Review: Guitar Voicing Class with Ervin Somogyi

Reviewed by Joe Herrick

Originally published in American Lutherie #95, 2008



I’m a hobby builder making two or three guitars a year. I learned to make guitars six years ago by taking a two-week, one-on-one course with an experienced luthier. I went on to make seven more guitars exactly the way I was taught, just following the numbers for top thickness, brace height, brace profile, and so on. I didn’t want to make changes, only to have the guitars not be as good as I knew they would be if I just followed the “recipe.” They sounded good, but I was missing out on how much better they could be. I learned the mechanics of how to build a guitar from my first teacher. Ervin Somogyi’s class taught me the why and encouraged me to grow. Ervin gives you a starting point, and then the knowledge and the challenge to move beyond that starting point with your soundboards.

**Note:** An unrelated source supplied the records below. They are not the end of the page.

Lemma blocks_length (n : nat) (h bs : list Z) :
  length h = 8%nat -> length (Sha256.blocks n h bs) = 8%nat.
Proof.
  revert h bs. induction n as [|n IH]; intros h bs Hh; [exact Hh|].
  destruct bs as [|b bs]; [exact Hh|].
  cbn [Sha256.blocks]. apply IH. reflexivity.
Qed.

Lemma digest_length (msg : list Z) : length (Sha256.digest msg) = 8%nat.
Proof. unfold Sha256.digest. now apply blocks_length. Qed.

Lemma sha256_hexdigest_hex (s : string) :
  all_hex (sha256_hexdigest s) = true /\
  String.length (sha256_hexdigest s) = 64%nat.
Proof.
  unfold sha256_hexdigest, Sha256.hexdigest.
  destruct (hex_words_hex (Sha256.digest (encode s))) as [H1 H2].
  rewrite digest_length in H2. split; [exact H1 | exact H2].
Qed.

(** ** [startswith] and the characters of the prefix *)

Lemma startswith_app (s prefix : string) :
  startswith s prefix = true <-> exists rest, s = prefix +:+ rest.
Proof.
  revert s. induction prefix as [|p prefix IH]; intros s; simpl.
  - split; [intros _; now exists s | reflexivity].
  - destruct s as [|c s].
    + split; [discriminate | intros [rest Hrest]; discriminate].
    + destruct (Ascii.eqb_spec p c) as [-> | Hne].
      * rewrite IH. split; intros [rest Hrest]; exists rest.
        -- now rewrite Hrest.
        -- now injection Hrest.
      * split; [discriminate | intros [rest Hrest]].
        injection Hrest as Hc _. congruence.
Qed.

Lemma startswith_zeros (s : string) :
  startswith s (str_mul "0" difficulty) = true ->
  forall k : nat, (Z.of_nat k < difficulty) -> String.get k s = Some "0"%char.
Proof.
  intros Hs k Hk. apply startswith_app in Hs as [rest ->].
  unfold difficulty in Hk.
  destruct k as [|[|k]]; [reflexivity | reflexivity | lia].
Qed.

(** ** Proof of work *)

Section Properties.

Context {FR : FloatRepr}.

Lemma set_nonce_same (b : Block.t) : Block.set_nonce (Block.nonce b) b = b.
Proof. destruct b; reflexivity. Qed.

Lemma set_nonce_twice (n m : Z) (b : Block.t) :
  Block.set_nonce n (Block.set_nonce m b) = Block.set_nonce n b.
Proof. reflexivity. Qed.

Lemma compute_hash_set_hash (h : string) (b : Block.t) :
  compute_hash (Block.set_hash h b) = compute_hash b.
Proof. reflexivity. Qed.
(** A pass over the 64 codes of a small grid with a table of 64 slots. *)
Lemma C8_vertex_counter_within_buffer_witness :
  Z.of_nat (length (vertPos (fresh_VertState 64))) = 7 * 64 /\
  exists s,
    for_each_n 64
      (ComputeVerts_op C8_sdf (Vec3 F32.zero F32.zero F32.zero) (IVec3 3 3 3)
         (Vec3 (F32.of_int 1) (F32.of_int 1) (F32.of_int 1)) F32.zero 64%nat)
      (fresh_VertState 64) = (s, Ok tt) /\
    0 <= vertIndex s <= 7 * 64 /\
    Z.of_nat (length (vertPos s)) = 7 * 64 /\
    HT.Size (gridVerts s) = 64.
Proof.
  apply (C8_vertex_counter_within_buffer C8_sdf (Vec3 F32.zero F32.zero F32.zero)
           (IVec3 3 3 3) (Vec3 (F32.of_int 1) (F32.of_int 1) (F32.of_int 1))
           F32.zero 64%nat 64 64).
  - vm_compute. discriminate.
  - vm_compute. discriminate.
  - vm_compute. discriminate.
  - lia.
Defined.

(** ** Triangle pass: arguments of [MortonCode] *)

Definition nonneg4 (v : ivec4) : Prop :=
  0 <= x4 v /\ 0 <= y4 v /\ 0 <= z4 v /\ 0 <= w4 v.

(** A computation that only adds non-negative indices to the log. *)
Definition safe {A} (m : M TriState A) : Prop :=
  forall s, Forall nonneg4 (calls s) -> Forall nonneg4 (calls (fst (m s))).

Lemma safe_ret {A} (a : A) : safe (ret a).
Proof. intros s H. exact H. Qed.

Lemma safe_pure_result {A} (r : result A) : safe (pure_result r).
Proof. intros s H. exact H. Qed.

Lemma safe_bind {A B} (m : M TriState A) (f : A -> M TriState B) :
  safe m -> (forall a, safe (f a)) -> safe (bind m f).
Proof.
  intros Hm Hf s H. unfold bind. specialize (Hm s H).
  destruct (m s) as [s' [a|e]]; simpl in *; [apply Hf; exact Hm|exact Hm].
Qed.

Lemma safe_call index : nonneg4 index -> safe (call_MortonCode index).
Proof. intros N s H. simpl. constructor; assumption. Qed.

Lemma safe_lookup_at table fuel index :
  nonneg4 index -> safe (lookup_at table fuel index).
Proof.
  intros N. unfold lookup_at. apply safe_bind; [now apply safe_call|].
  intros c. apply safe_pure_result.
Qed.

Lemma safe_CreateTri tri edges : safe (CreateTri tri edges).
Proof.
  unfold CreateTri. destruct (get3 tri 0 <? 0); [apply safe_ret|].
  intros s H. unfold bind, AtomicAdd_triIndex, write_triVerts. simpl.
  destruct (buf_write _ _ _); exact H.
Qed.

Lemma safe_CreateTris tet edges : safe (CreateTris tet edges).
Proof.
  unfold CreateTris. apply safe_bind; [apply safe_CreateTri|].
  intros _. apply safe_CreateTri.
Qed.
(** X5.  For a text of ASCII characters whose frequency table holds
    values below [2^53] only (the range in which the numbers of the
    language are these integers), the keywords of the internal
    extraction are the words of the frequency table, each once, in
    non-increasing order of the value the table holds for them, words
    of equal value in the order of the table (the order of first
    encounter), cut at [maxKeywords]. *)
Theorem ranking_is_a_stable_descending_sort :
  forall (text : jsstring) (maxKeywords : nat),
    isAscii text = true ->
    forallb (fun e => (N.of_nat (snd e) <? 2 ^ 53)%N)
            (frequencies (tokenize text)) = true ->
    let freq := frequencies (tokenize text) in
    exists ranked,
      all (ultraFastExtraction text maxKeywords)
        = firstn maxKeywords (map fst ranked) /\
      Permutation ranked freq /\
      StronglySorted valueGe ranked /\
      forall v, filter (fun e => snd e =? v) ranked
                = filter (fun e => snd e =? v) freq.
Proof.
  intros text maxKeywords _ _ freq. exists (sortDesc freq).
  split; [|split; [|split]].
  - cbn [all ultraFastExtraction]. unfold slice. now rewrite Nat.sub_0_r.
  - apply sortDesc_perm.
  - apply sortDesc_sorted.
  - intros v. apply sortDesc_stable.
Qed.

(** X5 at the sample job text, whose table holds 12 for [python] and
    7 for [alpha]. *)
Lemma ranking_is_a_stable_descending_sort_witness :
  let freq := frequencies (tokenize sampleJobText) in
  exists ranked,
    all (ultraFastExtraction sampleJobText 35)
      = firstn 35 (map fst ranked) /\
    Permutation ranked freq /\
    StronglySorted valueGe ranked /\
    forall v, filter (fun e => snd e =? v) ranked
              = filter (fun e => snd e =? v) freq.
Proof.
  apply (ranking_is_a_stable_descending_sort sampleJobText 35);
    vm_compute; reflexivity.
Defined.

(* ================================================================== *)
(** ** What the fallback does to the text                              *)
(* ================================================================== *)

Section FallbackText.

Lemma indexOfAux_none (c : N) (s : jsstring) :
  forall i, forallb (fun a => negb (a =? c)%N) s = true ->
            indexOfAux c s i = None.
Proof.
  induction s as [|a s IH]; intros i; simpl; [reflexivity|].
  intros H. apply andb_true_iff in H as (Ha & Hs).
  apply negb_true_iff in Ha. rewrite Ha. now apply IH.
Qed.

(** The keywords reported as injected are in the text returned. *)
Lemma injected_in_tailored (cvText : jsstring) (keywords : KeywordSet) :
  let r := fastTailorFallback cvText keywords in
  Forall (fun kw =>
            includes (toLowerCase (tailoredCV r)) (toLowerCase kw) = true)
         (injectedKeywords r).
Proof.
  cbv zeta. apply Forall_forall. intros kw Hkw.
  destruct (fastTailorFallback_path cvText keywords)
    as [_ Ht Hi | ? ? _ _ _ Ht Hi | index cap insertPos Hm _ Hp Ht Hi
        | index cap Hm _ He Ht Hi | Hm _ _ Ht Hi];
    rewrite Hi in Hkw; try contradiction;
    rewrite Ht;
    destruct (join_includes (str ", ") _ _ Hkw) as (u & v & ->).
  - replace (firstn (insertPos + 1) cvText ++
             (NL ++ (u ++ kw ++ v) ++ NL) ++ skipn (insertPos + 1) cvText)
      with ((firstn (insertPos + 1) cvText ++ NL ++ u) ++ kw ++
            (v ++ NL ++ skipn (insertPos + 1) cvText))
      by (rewrite <- !app_assoc; reflexivity).
    apply includes_lower.
  - replace (firstn index cvText ++
             (NL ++ str "SKILLS" ++ NL ++ (u ++ kw ++ v) ++ NL ++ NL) ++
             skipn index cvText)
      with ((firstn index cvText ++ NL ++ str "SKILLS" ++ NL ++ u) ++ kw ++
            (v ++ NL ++ NL ++ skipn index cvText))
      by (rewrite <- !app_assoc; reflexivity).
    apply includes_lower.
  - replace (cvText ++ NL ++ str "SKILLS" ++ NL ++ (u ++ kw ++ v) ++ NL ++ NL)
      with ((cvText ++ NL ++ str "SKILLS" ++ NL ++ u) ++ kw ++ (v ++ NL ++ NL))
      by (rewrite <- !app_assoc; reflexivity).
    apply includes_lower.
Qed.

(** They are among the first 15 missing keywords. *)
Lemma injected_are_missing (cvText : jsstring) (keywords : KeywordSet) :
  incl (injectedKeywords (fastTailorFallback cvText keywords))
       (firstn 15 (missingKeywords cvText (all keywords))).
Proof.
  destruct (fastTailorFallback_path cvText keywords)
    as [_ Ht Hi | ? ? _ _ _ Ht Hi | index cap insertPos Hm _ Hp Ht Hi
        | index cap Hm _ He Ht Hi | Hm _ _ Ht Hi];
    rewrite Hi; auto using incl_refl, incl_nil_l.
Qed.

End FallbackText.

(** X6.  The fallback never removes or rewrites a character of the CV:
    the text it returns is the CV with one piece inserted, and the
    piece is empty exactly when no keyword is injected.  The piece is
    never put inside a line: it goes at the start or at the end of the
    text, or just after a line terminator. *)
Theorem fallback_only_inserts :
  forall (cvText : jsstring) (keywords : KeywordSet),
    let r := fastTailorFallback cvText keywords in
    exists before inserted after,
      cvText = before ++ after /\
      tailoredCV r = before ++ inserted ++ after /\
      (inserted = [] <-> injectedKeywords r = []) /\
      (before = [] \/ after = [] \/
       exists b c, before = b ++ [c] /\ isLineTerminator c = true).
Proof.
  intros cvText keywords r. subst r.
  destruct (fastTailorFallback_path cvText keywords)
    as [_ Ht Hi | ? ? _ _ _ Ht Hi | index cap insertPos Hm _ Hp Ht Hi
        | index cap Hm _ He Ht Hi | Hm _ _ Ht Hi].
  - exists [], [], cvText. rewrite Ht, Hi. repeat split; auto.
  - exists [], [], cvText. rewrite Ht, Hi. repeat split; auto.
  - destruct (indexOf_cut _ _ _ _ Hp) as (a & Ea & Ecut).
    eexists _, _, _. rewrite Ht, Hi. split; [symmetry; exact Ecut|].
    split; [reflexivity|]. split.
    + split; [discriminate|]. intros E. exfalso. apply Hm.
      destruct (missingKeywords cvText (all keywords)); [reflexivity|].
      discriminate.
    + right. right. now exists a, 10%N.
  - destruct (exec_at_line_start _ _ _ _ He) as (Hcut & _ & Hstart).
    eexists _, _, _. rewrite Ht, Hi. split; [symmetry; exact Hcut|].
    split; [reflexivity|]. split.
    + split; [discriminate|]. intros E. exfalso. apply Hm.
      destruct (missingKeywords cvText (all keywords)); [reflexivity|].
      discriminate.
    + destruct Hstart as [E | E]; [now left | right; now right].
  - exists cvText,
      (NL ++ str "SKILLS" ++ NL ++
       join (str ", ") (firstn 15 (missingKeywords cvText (all keywords)))
       ++ NL ++ NL), [].
    rewrite Ht, Hi.
    split; [now rewrite app_nil_r|]. split; [now rewrite app_nil_r|]. split.
    + split; [discriminate|]. intros E. exfalso. apply Hm.
      destruct (missingKeywords cvText (all keywords)); [reflexivity|].
      discriminate.
    + right. now left.
Qed.


(** X8.  The fallback loses no keyword: a keyword without a line
    terminator that is found, up to case, in the CV is found in the
    text returned. *)
Theorem fallback_keeps_found_keywords :
  forall (cvText : jsstring) (keywords : KeywordSet) (kw : jsstring),
    noLineTerminator (toLowerCase kw) = true ->
    includes (toLowerCase cvText) (toLowerCase kw) = true ->
    includes (toLowerCase (tailoredCV (fastTailorFallback cvText keywords)))
             (toLowerCase kw) = true.
Proof.
  intros cvText keywords kw Hkw Hin.
  destruct (fastTailorFallback_path cvText keywords)
    as [_ Ht Hi | ? ? _ _ _ Ht Hi | index cap insertPos Hm _ Hp Ht Hi
        | index cap Hm _ He Ht Hi | Hm _ _ Ht Hi];
    rewrite Ht; try assumption.
  - destruct (indexOf_cut _ _ _ _ Hp) as (a & Ea & Ecut).
    apply includes_lower_insert; [assumption | | now rewrite Ecut].
    right. right. now exists a, 10%N.
  - destruct (exec_at_line_start _ _ _ _ He) as (Hcut & _ & Hstart).
    apply includes_lower_insert; [assumption | | now rewrite Hcut].
    destruct Hstart; [now left | right; now right].
  - rewrite toLowerCase_app. now apply includes_app_l.
Qed.

(** X8 at the resume of the skills scenario: [java] is still found. *)
Lemma fallback_keeps_found_keywords_witness :
  includes
    (toLowerCase (tailoredCV (fastTailorFallback skillsCV (keywordsOf fourKeywords))))
    (toLowerCase (str "Java")) = true.
Proof.
  apply (fallback_keeps_found_keywords skillsCV (keywordsOf fourKeywords)
                                       (str "Java"));
    vm_compute; reflexivity.
Defined.

(** X9.  When the skills header the fallback finds has no line feed
    after it (it is on the last line of the CV), the fallback injects
    nothing and returns the CV as it is, whatever is missing. *)
Theorem header_on_last_line_gets_nothing :
  forall (cvText : jsstring) (keywords : KeywordSet)
         (index : nat) (cap : option jsstring),
    exec skillsHeader cvText = Some (index, cap) ->
    forallb (fun c => negb (isNewline c)) (skipn index cvText) = true ->
    let r := fastTailorFallback cvText keywords in
    tailoredCV r = cvText /\ injectedKeywords r = [] /\ statsTotal r = 0.
Proof.
  intros cvText keywords index cap Hs Hnl r. subst r.
  assert (Hi : indexOf cvText 10%N index = None)
    by (unfold indexOf; now apply indexOfAux_none).
  unfold fastTailorFallback. rewrite Hs, Hi.
  now destruct (length (missingKeywords cvText (all keywords)) =? 0).
Qed.

(** X9 at a CV whose last line is the skills header: four keywords are
    missing and none is injected. *)
Lemma header_on_last_line_gets_nothing_witness :
  let cv := str "Jane Doe" ++ NL ++ str "Skills:" in
  let r := fastTailorFallback cv (keywordsOf fourKeywords) in
  missingKeywords cv fourKeywords = fourKeywords /\
  (tailoredCV r = cv /\ injectedKeywords r = [] /\ statsTotal r = 0).
Proof.
  split; [vm_compute; reflexivity|].
  apply (header_on_last_line_gets_nothing
           (str "Jane Doe" ++ NL ++ str "Skills:") (keywordsOf fourKeywords)
           9 (Some (str "Skills")));
    vm_compute; reflexivity.
Defined.
(** *** Gradient descent: the start, the edges, the progress lines *)

Lemma fit_gradient_descent_start (X : ndarray2 A) (y : list A)
    (learning_rate : A) (iterations : Z) (w : world A G) :
  1 ≤ ncols X →
  fit_gradient_descent random_rand X y learning_rate iterations w
  = gd_loop X y learning_rate (length y) (Z.to_nat iterations) 0 (History [] [] [])
      (initialised random_rand (ncols X - 1) w).
Proof.
  intros Hc. unfold fit_gradient_descent, np_random_rand.
  rewrite decide_False by lia.
  replace (Z.to_nat (Z.of_nat (ncols X) - 1)) with (ncols X - 1) by lia.
  unfold bind at 1. rewrite (np_random_draws_run random_rand).
  unfold initialised, gd_init.
  destruct (draws random_rand (ncols X - 1) (rng w)) as [r g1].
  unfold bind, alloc, set_coefficients, set_intercept, modify, np_random_rand1. simpl.
  by destruct (random_rand g1) as [u g2].
Qed.

Lemma initialised_coefficients (d : nat) (w : world A G) :
  ∃ c, heap (initialised random_rand d w) !! fresh (dom (heap w)) = Some c
       ∧ c = (gd_init random_rand d (rng w)).1.2 ∧ length c = d.
Proof.
  eexists. split; [apply lookup_insert_eq|]. split; [done|].
  unfold gd_init. pose proof (draws_length random_rand d (rng w)) as Hlen.
  destruct (draws random_rand d (rng w)) as [r g1].
  destruct (random_rand g1) as [u g2]. simpl in *. by rewrite length_map.
Qed.

(** X8: with [iterations] zero or negative the loop of
    [fit_gradient_descent] is not entered: the three histories are empty and
    the model holds the random initial parameters. *)
Theorem fit_gradient_descent_no_iterations (X : ndarray2 A) (y : list A)
    (learning_rate : A) (iterations : Z) (w : world A G) :
  1 ≤ ncols X → (iterations ≤ 0)%Z →
  fit_gradient_descent random_rand X y learning_rate iterations w
  = (Ok (History [] [] []), initialised random_rand (ncols X - 1) w).
Proof.
  intros Hc Hit. rewrite fit_gradient_descent_start by done.
  by replace (Z.to_nat iterations) with 0 by lia.
Qed.

(** X9: when y has neither the length of X's rows nor length one (and X has
    not exactly one row), the first pass of [fit_gradient_descent] raises
    ValueError at [predictions - y]; by then the model already holds the
    random initial parameters, those of an earlier fit are lost. *)
Theorem fit_gradient_descent_mismatch (X : ndarray2 A) (y : list A)
    (learning_rate : A) (iterations : Z) (w : world A G) :
  1 ≤ ncols X → (1 ≤ iterations)%Z →
  length y ≠ nrows X → length y ≠ 1 → nrows X ≠ 1 →
  fit_gradient_descent random_rand X y learning_rate iterations w
  = (Raise ValueError, initialised random_rand (ncols X - 1) w).
Proof.
  intros Hc Hit Hy Hy1 Hr1. rewrite fit_gradient_descent_start by done.
  destruct (Z.to_nat iterations) as [|n] eqn:Hn; [lia|]. simpl.
  destruct (initialised_coefficients (ncols X - 1) w) as (c & Hh & _ & Hlen).
  assert (Hb : intercept (initialised random_rand (ncols X - 1) w)
               = Some (gd_init random_rand (ncols X - 1) (rng w)).1.1) by done.
  assert (Hl : coefficients (initialised random_rand (ncols X - 1) w)
               = Some (fresh (dom (heap w)))) by done.
  generalize dependent (initialised random_rand (ncols X - 1) w). intros w0 Hh Hb Hl.
  unfold bind at 1. unfold gd_step, bind, get_intercept, get_coefficients, load, gets, lift.
  rewrite Hb, Hl, Hh. simpl.
  unfold np_dot_mv. rewrite decide_True by (simpl; lia).
  rewrite broadcast_mismatch; [done|..].
  - rewrite length_map. unfold nrows in Hy. congruence.
  - by rewrite length_map.
  - done.
Qed.

Lemma gd_loop_stdout (X : ndarray2 A) (y : list A) (learning_rate : A) (n : nat) :
  ∀ (epoch : nat) (h : history A) (w : world A G) (l : loc) (p : A * list A),
  rectangular X → ncols X = S (length p.2) →
  length y = nrows X → 1 ≤ nrows X →
  intercept w = Some p.1 → coefficients w = Some l → heap w !! l = Some p.2 →
  stdout (gd_loop X y learning_rate (length y) n epoch h w).2
  = stdout w
    ++ map (λ k, (k, gd_loss X y (gd_params X y learning_rate p (k - epoch))))
           (filter (λ k, k `mod` 100 = 0) (seq epoch n)).
Proof.
  induction n as [|n IH]; intros epoch h w l p HX Hc Hy Hm Hb Hl Hh; simpl.
  { by rewrite app_nil_r. }
  erewrite bind_ok by (by eapply gd_step_run).
  set (p1 := gd_update X y learning_rate p).
  assert (Hs1l : fresh (dom (<[l := p1.2]> (heap w))) ≠ l).
  { intros Heq. apply (is_fresh (dom (<[l := p1.2]> (heap w)))).
    rewrite Heq at 1. rewrite dom_insert_L, elem_of_union, elem_of_singleton. by left. }
  erewrite (IH (S epoch) _ (after_step X y learning_rate epoch l p w) l p1); try done.
  - unfold after_step. simpl. rewrite <- app_assoc. f_equal.
    rewrite filter_cons.
    assert (Htail : map (λ k, (k, gd_loss X y (gd_params X y learning_rate p1 (k - S epoch))))
                      (filter (λ k, k `mod` 100 = 0) (seq (S epoch) n))
                    = map (λ k, (k, gd_loss X y (gd_params X y learning_rate p (k - epoch))))
                        (filter (λ k, k `mod` 100 = 0) (seq (S epoch) n))).
    { apply list_fmap_ext. intros i k Hk.
      apply list_elem_of_lookup_2, list_elem_of_filter in Hk as [_ Hk].
      apply elem_of_seq in Hk. unfold p1. rewrite gd_params_shift.
      do 3 f_equal. lia. }
    rewrite Htail. destruct (decide (epoch `mod` 100 = 0)); simpl; [|done].
    by rewrite Nat.sub_diag.
  - unfold p1. by rewrite gd_update_length.
  - unfold after_step. simpl. fold p1.
    by rewrite lookup_insert_ne, lookup_insert_eq.
Qed.

(** X10: [fit_gradient_descent] prints one progress line for each epoch
    that is a multiple of 100 below [iterations], in order, with the loss
    before that epoch's update; it prints nothing else. *)
Theorem fit_gradient_descent_progress (X : ndarray2 A) (y : list A)
    (learning_rate : A) (iterations : Z) (w : world A G) :
  rectangular X → 1 ≤ ncols X → length y = nrows X → 1 ≤ nrows X →
  stdout (fit_gradient_descent random_rand X y learning_rate iterations w).2
  = stdout w
    ++ map (λ k, (k, gd_loss X y
                       (gd_params X y learning_rate
                          (gd_init random_rand (ncols X - 1) (rng w)).1 k)))
           (filter (λ k, k `mod` 100 = 0) (seq 0 (Z.to_nat iterations))).
Proof.
  intros HX Hc Hy Hm. rewrite fit_gradient_descent_start by done.
  destruct (initialised_coefficients (ncols X - 1) w) as (c & Hh & Hceq & Hlen).
  erewrite gd_loop_stdout with (l := fresh (dom (heap w)))
    (p := (gd_init random_rand (ncols X - 1) (rng w)).1); try done.
  - f_equal. apply list_fmap_ext. intros i k _. by rewrite Nat.sub_0_r.
  - rewrite <- Hceq. lia.
  - by rewrite <- Hceq.
Qed.

(** X7: [fit_gradient_descent] starts from scratch: run on two models that
    differ in everything but the state of the random generator, it returns
    the same losses and intercepts and leaves the same intercept, the same
    coefficient values and the same generator state. *)
Theorem fit_gradient_descent_forgets (X : ndarray2 A) (y : list A)
    (learning_rate : A) (iterations : Z) (w1 w2 : world A G) :
  rng w1 = rng w2 →
  rectangular X → 1 ≤ ncols X → length y = nrows X → 1 ≤ nrows X →
  ∃ (h1 h2 : history A) (v1 v2 : world A G) (l1 l2 : loc) (c : list A),
    fit_gradient_descent random_rand X y learning_rate iterations w1 = (Ok h1, v1)
    ∧ fit_gradient_descent random_rand X y learning_rate iterations w2 = (Ok h2, v2)
    ∧ loss_history h1 = loss_history h2
    ∧ b_history h1 = b_history h2
    ∧ intercept v1 = intercept v2
    ∧ coefficients v1 = Some l1 ∧ heap v1 !! l1 = Some c
    ∧ coefficients v2 = Some l2 ∧ heap v2 !! l2 = Some c
    ∧ rng v1 = rng v2.
Proof.
  intros Hrng HX Hc Hy Hm.
  destruct (fit_gradient_descent_run random_rand X y learning_rate iterations w1)
    as (h1 & v1 & Hrun1 & Hloss1 & Hbs1 & _ & _ & _ & _ & _
        & Hb1 & Hl1 & Hh1 & _ & Hr1); try done.
  destruct (fit_gradient_descent_run random_rand X y learning_rate iterations w2)
    as (h2 & v2 & Hrun2 & Hloss2 & Hbs2 & _ & _ & _ & _ & _
        & Hb2 & Hl2 & Hh2 & _ & Hr2); try done.
  rewrite <- Hrng in *.
  eexists h1, h2, v1, v2, _, _, _.
  split_and!; try done; congruence.
Qed.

Ervin is a fun, patient, and exceptional teacher, passionate about guitars and life. He enjoys being challenged and everything is fair game for further discussion. He does not come across as a know-it-all with canned responses for each question. He would often ask what we thought and then built on that with his own knowledge and experience. And he was not above saying, “I don’t know.”

The class has a 4" binder of handouts. Ervin follows a syllabus that builds methodically from the ground up, but we tweaked the syllabus as we went along to delve into areas that we, as a class, wanted to pursue.